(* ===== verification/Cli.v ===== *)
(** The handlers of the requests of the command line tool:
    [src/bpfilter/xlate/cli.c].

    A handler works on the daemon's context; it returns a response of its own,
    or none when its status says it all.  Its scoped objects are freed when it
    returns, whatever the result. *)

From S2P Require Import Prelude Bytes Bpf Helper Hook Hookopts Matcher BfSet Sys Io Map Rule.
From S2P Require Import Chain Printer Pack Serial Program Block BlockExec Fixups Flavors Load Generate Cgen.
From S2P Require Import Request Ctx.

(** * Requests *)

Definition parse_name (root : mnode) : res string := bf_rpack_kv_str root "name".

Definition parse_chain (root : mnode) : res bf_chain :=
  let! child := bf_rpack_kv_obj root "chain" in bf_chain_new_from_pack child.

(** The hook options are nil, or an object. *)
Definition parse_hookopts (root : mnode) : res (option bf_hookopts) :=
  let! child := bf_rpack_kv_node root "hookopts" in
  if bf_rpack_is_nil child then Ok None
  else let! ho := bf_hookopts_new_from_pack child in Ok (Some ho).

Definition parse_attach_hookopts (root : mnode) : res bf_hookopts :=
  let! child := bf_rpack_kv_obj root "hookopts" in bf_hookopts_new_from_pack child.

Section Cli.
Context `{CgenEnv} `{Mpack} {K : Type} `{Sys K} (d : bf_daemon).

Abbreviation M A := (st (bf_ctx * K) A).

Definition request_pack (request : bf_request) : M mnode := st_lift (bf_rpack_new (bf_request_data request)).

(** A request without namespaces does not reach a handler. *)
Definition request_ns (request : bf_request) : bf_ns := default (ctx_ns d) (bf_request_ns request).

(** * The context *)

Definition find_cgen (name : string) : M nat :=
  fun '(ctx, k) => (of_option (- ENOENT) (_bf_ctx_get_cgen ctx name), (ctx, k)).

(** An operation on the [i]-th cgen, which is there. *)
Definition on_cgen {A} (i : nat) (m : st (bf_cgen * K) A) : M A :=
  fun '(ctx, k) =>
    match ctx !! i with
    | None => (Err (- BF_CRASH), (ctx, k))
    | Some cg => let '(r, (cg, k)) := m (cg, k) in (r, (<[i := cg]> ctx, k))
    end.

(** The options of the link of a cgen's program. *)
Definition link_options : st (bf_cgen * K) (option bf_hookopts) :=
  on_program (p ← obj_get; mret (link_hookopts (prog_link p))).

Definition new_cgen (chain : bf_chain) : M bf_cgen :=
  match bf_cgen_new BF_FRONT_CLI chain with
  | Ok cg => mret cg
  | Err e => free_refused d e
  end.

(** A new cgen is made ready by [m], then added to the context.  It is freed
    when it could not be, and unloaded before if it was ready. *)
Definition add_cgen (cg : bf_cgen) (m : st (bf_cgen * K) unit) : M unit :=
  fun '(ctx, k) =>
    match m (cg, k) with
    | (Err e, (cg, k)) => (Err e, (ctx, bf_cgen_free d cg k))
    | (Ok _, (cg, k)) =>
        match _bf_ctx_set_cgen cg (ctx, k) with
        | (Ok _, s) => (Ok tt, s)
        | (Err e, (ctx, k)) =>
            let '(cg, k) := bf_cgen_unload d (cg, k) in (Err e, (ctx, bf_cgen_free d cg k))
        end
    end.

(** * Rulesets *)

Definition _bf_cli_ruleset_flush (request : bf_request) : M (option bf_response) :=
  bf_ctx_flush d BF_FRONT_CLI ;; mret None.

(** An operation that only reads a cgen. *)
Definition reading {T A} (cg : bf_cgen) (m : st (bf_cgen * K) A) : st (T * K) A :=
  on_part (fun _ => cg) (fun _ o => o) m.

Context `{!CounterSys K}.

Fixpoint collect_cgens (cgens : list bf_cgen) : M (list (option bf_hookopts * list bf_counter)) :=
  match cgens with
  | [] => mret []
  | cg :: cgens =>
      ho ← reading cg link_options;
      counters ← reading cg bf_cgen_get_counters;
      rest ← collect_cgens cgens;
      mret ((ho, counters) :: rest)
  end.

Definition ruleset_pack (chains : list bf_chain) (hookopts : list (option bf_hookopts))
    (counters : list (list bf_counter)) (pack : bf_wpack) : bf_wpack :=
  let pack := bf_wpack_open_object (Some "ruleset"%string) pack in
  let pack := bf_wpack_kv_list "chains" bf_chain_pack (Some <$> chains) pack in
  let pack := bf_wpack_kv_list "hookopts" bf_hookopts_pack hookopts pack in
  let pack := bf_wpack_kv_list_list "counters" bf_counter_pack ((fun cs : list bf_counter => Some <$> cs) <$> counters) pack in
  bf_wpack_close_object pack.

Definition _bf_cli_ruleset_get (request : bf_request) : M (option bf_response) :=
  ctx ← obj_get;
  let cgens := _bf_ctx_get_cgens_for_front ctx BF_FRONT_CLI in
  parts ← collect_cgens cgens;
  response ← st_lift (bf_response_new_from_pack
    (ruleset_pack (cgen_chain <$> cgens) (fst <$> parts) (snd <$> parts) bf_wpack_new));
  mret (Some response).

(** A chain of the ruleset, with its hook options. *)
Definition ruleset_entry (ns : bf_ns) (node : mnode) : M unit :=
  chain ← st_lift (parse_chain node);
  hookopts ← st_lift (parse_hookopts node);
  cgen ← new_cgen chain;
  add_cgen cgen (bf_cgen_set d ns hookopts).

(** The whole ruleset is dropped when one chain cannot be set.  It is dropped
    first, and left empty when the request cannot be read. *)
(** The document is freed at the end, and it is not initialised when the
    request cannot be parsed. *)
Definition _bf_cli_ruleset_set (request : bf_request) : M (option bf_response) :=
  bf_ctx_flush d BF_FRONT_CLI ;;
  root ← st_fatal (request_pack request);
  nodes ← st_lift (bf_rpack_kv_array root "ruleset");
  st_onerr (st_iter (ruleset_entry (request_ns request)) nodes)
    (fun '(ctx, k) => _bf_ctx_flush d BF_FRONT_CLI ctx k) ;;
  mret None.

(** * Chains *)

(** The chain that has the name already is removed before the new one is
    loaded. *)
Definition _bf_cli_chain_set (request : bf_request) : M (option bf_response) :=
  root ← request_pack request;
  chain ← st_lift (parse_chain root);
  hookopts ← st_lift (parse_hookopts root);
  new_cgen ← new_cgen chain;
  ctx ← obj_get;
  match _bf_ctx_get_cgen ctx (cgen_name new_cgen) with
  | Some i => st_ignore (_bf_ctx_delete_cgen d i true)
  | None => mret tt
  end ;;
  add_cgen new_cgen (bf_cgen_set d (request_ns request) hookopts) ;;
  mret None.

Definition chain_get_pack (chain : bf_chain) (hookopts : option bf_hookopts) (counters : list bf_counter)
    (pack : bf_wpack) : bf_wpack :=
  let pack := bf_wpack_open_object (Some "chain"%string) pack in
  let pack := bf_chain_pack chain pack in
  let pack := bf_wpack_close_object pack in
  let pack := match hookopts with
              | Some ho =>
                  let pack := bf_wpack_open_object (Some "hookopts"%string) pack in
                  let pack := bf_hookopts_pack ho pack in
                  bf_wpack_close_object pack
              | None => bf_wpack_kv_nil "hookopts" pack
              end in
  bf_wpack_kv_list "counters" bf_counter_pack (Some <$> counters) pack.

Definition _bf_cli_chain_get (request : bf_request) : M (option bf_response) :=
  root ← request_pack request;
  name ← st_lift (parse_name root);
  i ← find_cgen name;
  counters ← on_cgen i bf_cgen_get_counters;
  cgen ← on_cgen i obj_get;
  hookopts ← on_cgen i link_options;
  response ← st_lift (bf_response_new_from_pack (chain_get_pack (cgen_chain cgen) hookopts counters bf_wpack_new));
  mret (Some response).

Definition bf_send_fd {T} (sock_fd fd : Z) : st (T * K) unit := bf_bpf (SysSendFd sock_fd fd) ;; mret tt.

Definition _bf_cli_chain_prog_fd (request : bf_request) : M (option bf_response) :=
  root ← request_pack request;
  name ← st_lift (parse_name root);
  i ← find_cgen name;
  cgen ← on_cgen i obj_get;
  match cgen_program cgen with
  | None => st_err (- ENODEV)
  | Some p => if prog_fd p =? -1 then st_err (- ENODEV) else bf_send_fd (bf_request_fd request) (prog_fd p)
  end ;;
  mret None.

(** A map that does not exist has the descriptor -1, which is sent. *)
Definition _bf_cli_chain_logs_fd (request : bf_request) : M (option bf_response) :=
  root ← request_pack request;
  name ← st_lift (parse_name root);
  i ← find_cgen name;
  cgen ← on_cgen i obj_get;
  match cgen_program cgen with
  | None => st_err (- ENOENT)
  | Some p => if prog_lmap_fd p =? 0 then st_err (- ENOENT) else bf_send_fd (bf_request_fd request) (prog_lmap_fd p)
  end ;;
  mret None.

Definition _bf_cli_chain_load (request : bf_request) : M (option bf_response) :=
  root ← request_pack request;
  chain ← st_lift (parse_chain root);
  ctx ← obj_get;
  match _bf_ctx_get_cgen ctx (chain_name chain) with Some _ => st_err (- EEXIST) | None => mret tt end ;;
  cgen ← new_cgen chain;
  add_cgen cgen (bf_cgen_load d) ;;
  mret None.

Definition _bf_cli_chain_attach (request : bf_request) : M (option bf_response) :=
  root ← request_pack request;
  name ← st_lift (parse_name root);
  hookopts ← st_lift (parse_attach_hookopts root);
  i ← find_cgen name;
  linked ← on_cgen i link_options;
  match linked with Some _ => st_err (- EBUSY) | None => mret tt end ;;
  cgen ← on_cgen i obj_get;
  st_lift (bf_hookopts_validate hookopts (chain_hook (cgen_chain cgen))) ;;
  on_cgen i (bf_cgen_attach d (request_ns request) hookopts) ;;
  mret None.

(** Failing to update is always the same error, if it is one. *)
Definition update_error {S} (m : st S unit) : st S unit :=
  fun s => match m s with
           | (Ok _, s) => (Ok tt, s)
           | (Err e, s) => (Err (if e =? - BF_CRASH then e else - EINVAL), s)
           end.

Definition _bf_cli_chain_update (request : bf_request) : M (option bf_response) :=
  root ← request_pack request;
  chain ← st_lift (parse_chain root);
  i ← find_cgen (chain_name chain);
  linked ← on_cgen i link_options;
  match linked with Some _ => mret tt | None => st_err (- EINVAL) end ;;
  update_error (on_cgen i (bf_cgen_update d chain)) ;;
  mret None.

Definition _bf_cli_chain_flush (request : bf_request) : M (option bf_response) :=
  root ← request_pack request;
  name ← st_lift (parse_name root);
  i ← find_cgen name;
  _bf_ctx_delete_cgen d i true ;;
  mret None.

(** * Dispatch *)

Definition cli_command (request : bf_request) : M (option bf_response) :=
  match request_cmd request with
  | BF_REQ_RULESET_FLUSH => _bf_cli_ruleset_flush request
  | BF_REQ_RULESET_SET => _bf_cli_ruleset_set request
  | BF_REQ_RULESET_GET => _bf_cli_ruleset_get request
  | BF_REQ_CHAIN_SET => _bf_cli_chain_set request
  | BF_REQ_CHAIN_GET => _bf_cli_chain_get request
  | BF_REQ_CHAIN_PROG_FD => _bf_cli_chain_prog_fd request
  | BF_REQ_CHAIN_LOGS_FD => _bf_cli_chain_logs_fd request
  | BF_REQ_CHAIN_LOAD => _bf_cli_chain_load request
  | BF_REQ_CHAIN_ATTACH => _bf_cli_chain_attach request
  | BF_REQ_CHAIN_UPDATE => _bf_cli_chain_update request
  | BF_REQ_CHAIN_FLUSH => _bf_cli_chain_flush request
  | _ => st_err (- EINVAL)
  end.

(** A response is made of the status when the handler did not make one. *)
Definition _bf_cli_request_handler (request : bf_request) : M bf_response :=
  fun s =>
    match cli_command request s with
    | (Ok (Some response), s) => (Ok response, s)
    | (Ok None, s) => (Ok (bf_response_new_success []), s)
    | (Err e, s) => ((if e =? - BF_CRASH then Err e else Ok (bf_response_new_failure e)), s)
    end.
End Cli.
◇ ◇ ◇
__EXERCISE DIRECTIONS__:
Show a copy of each line from the data that includes the word "string".

__PROBLEM SOLUTION__:
Definition parse_name (root : mnode) : res string := bf_rpack_kv_str root "name".
Definition find_cgen (name : string) : M nat :=
  let pack := bf_wpack_open_object (Some "ruleset"%string) pack in
  let pack := bf_wpack_open_object (Some "chain"%string) pack in
                  let pack := bf_wpack_open_object (Some "hookopts"%string) pack in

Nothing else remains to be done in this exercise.